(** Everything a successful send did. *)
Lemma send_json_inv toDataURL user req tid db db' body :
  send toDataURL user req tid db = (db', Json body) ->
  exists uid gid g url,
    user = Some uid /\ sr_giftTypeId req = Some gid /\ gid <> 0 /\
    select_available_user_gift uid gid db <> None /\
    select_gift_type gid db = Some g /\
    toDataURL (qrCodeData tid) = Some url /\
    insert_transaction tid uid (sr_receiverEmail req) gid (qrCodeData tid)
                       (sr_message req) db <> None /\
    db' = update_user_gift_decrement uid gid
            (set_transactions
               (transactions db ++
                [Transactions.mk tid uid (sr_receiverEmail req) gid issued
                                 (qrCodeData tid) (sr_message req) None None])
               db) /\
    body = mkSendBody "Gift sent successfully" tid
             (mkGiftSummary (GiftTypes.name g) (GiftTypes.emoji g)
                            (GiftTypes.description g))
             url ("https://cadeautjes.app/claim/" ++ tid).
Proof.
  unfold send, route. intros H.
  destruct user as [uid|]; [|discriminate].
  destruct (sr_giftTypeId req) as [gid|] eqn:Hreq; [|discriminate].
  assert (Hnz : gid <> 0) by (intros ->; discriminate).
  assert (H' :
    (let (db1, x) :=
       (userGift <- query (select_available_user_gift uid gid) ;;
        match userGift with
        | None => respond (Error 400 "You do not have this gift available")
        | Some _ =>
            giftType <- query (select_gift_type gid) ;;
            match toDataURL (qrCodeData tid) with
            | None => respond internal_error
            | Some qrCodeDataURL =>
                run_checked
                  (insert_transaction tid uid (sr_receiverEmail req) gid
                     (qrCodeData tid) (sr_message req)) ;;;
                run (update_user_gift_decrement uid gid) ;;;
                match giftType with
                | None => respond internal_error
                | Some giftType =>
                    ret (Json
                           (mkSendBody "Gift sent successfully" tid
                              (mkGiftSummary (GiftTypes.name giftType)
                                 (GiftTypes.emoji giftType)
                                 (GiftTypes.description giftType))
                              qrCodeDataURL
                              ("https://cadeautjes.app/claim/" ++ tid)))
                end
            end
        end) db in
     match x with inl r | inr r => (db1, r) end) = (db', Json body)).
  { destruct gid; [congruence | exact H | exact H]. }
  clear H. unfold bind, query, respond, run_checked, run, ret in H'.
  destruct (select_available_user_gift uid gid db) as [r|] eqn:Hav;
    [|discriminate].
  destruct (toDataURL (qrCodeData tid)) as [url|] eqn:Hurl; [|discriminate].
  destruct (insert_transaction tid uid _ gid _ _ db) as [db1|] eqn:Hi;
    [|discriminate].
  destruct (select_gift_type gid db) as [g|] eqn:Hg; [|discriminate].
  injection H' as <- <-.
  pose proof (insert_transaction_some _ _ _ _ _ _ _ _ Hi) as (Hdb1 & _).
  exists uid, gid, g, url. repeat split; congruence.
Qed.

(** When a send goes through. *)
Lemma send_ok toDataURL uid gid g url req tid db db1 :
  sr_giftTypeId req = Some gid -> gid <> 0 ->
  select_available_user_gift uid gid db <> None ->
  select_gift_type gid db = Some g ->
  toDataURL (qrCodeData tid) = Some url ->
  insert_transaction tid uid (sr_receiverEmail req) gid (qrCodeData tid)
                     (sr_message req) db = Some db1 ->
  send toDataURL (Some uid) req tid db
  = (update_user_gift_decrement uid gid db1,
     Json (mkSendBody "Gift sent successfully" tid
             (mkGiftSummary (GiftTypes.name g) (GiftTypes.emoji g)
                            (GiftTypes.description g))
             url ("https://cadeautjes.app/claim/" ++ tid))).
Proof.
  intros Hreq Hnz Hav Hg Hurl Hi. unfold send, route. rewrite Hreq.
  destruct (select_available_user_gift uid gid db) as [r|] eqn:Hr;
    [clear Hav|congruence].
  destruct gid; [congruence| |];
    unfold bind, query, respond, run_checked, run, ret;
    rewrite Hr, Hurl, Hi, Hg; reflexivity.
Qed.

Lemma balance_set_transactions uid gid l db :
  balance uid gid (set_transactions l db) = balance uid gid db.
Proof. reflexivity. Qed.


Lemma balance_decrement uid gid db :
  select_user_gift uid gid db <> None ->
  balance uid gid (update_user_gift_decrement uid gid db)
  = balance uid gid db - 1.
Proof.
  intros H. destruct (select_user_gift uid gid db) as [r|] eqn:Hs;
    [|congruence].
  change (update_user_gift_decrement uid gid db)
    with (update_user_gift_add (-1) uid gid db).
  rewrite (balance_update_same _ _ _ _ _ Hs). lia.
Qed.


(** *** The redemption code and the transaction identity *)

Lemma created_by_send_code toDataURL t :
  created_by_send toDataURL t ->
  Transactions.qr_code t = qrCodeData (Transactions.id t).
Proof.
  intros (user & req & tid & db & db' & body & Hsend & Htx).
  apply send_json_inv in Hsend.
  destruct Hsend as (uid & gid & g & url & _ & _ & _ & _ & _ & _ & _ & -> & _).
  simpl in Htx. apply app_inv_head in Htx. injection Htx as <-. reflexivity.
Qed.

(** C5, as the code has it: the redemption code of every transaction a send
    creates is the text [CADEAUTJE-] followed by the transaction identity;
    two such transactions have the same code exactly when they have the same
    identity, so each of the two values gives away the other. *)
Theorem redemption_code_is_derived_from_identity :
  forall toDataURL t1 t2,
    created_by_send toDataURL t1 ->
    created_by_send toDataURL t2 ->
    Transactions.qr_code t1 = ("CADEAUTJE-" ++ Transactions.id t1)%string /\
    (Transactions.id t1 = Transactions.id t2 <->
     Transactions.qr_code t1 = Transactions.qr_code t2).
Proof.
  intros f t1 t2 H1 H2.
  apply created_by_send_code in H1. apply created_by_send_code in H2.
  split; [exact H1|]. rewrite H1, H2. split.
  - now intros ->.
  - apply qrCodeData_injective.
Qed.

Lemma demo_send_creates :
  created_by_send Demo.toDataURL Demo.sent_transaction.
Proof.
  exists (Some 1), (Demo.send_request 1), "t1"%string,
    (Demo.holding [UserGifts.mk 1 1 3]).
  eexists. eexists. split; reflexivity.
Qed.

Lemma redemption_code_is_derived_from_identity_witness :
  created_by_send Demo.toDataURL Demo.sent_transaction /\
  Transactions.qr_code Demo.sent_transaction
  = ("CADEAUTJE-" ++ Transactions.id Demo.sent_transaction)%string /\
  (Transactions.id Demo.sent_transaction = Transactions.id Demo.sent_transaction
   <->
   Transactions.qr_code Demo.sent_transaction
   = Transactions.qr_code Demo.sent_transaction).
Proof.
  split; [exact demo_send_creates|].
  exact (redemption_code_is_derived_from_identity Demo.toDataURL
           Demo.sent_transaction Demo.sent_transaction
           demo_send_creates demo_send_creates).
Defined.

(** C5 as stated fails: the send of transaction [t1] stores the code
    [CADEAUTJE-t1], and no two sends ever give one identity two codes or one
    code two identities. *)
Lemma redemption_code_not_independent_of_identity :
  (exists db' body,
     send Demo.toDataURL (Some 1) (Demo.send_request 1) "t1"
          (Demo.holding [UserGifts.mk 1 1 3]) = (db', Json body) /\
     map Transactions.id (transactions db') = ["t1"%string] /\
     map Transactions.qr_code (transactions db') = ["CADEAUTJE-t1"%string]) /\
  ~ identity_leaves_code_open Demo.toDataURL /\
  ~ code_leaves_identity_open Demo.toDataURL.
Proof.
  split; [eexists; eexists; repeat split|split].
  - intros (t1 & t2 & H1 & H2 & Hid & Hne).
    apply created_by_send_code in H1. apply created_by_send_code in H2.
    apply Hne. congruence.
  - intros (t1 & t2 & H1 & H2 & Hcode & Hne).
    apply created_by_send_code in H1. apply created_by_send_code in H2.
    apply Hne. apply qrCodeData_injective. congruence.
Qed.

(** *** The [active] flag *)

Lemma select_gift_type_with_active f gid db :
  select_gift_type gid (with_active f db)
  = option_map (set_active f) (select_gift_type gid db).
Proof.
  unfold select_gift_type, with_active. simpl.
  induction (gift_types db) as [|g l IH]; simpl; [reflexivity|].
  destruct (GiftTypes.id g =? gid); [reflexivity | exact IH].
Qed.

What you should do: Copy the records above exactly, from the first line through the line containing "unfold send, route. intros H.", and include nothing else.

Final answer:
(** Everything a successful send did. *)
Lemma send_json_inv toDataURL user req tid db db' body :
  send toDataURL user req tid db = (db', Json body) ->
  exists uid gid g url,
    user = Some uid /\ sr_giftTypeId req = Some gid /\ gid <> 0 /\
    select_available_user_gift uid gid db <> None /\
    select_gift_type gid db = Some g /\
    toDataURL (qrCodeData tid) = Some url /\
    insert_transaction tid uid (sr_receiverEmail req) gid (qrCodeData tid)
                       (sr_message req) db <> None /\
    db' = update_user_gift_decrement uid gid
            (set_transactions
               (transactions db ++
                [Transactions.mk tid uid (sr_receiverEmail req) gid issued
                                 (qrCodeData tid) (sr_message req) None None])
               db) /\
    body = mkSendBody "Gift sent successfully" tid
             (mkGiftSummary (GiftTypes.name g) (GiftTypes.emoji g)
                            (GiftTypes.description g))
             url ("https://cadeautjes.app/claim/" ++ tid).
Proof.
  unfold send, route. intros H.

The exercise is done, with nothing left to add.